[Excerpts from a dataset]
=-=-=-=-=

Lemma fold_keys_order table z names out :
  keys (fold_left (add_mapped table z) names out)
  = keys out ++ filter (fun c => c ∉ keys out)
                  (first_occurrences (omap (code_of table) names)).
Proof.
  revert out. induction names as [|file names IH]; intros out.
  - cbn. by rewrite app_nil_r.
  - cbn [fold_left omap list_omap]. rewrite IH, add_mapped_code.
    destruct (code_of table file) as [code|]; [|done].
    cbn [first_occurrences]. rewrite keys_dict_set_order.
    destruct (decide (code ∈ keys out)) as [Hin|Hin].
    + rewrite filter_cons_False by (intros H; by apply H).
      f_equal. rewrite list_filter_filter_l; [done|].
      intros x Hx ->. by apply Hx.
    + rewrite filter_cons_True by done. rewrite <- app_assoc. cbn [app].
      do 2 f_equal. rewrite list_filter_filter. apply list_filter_iff.
      intros x. rewrite elem_of_app, list_elem_of_singleton. tauto.
Qed.

Lemma filter_all {A} (P : A -> Prop) `{forall x, Decision (P x)} (l : list A) :
  (forall x, P x) -> filter P l = l.
Proof.
  intros HP. induction l as [|x l IH]; [done|].
  rewrite filter_cons_True by done. by rewrite IH.
Qed.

=-=-=-=-=

Pull out every line holding "file" from the records above, and copy it.

  revert out. induction names as [|file names IH]; intros out.
    destruct (code_of table file) as [code|]; [|done].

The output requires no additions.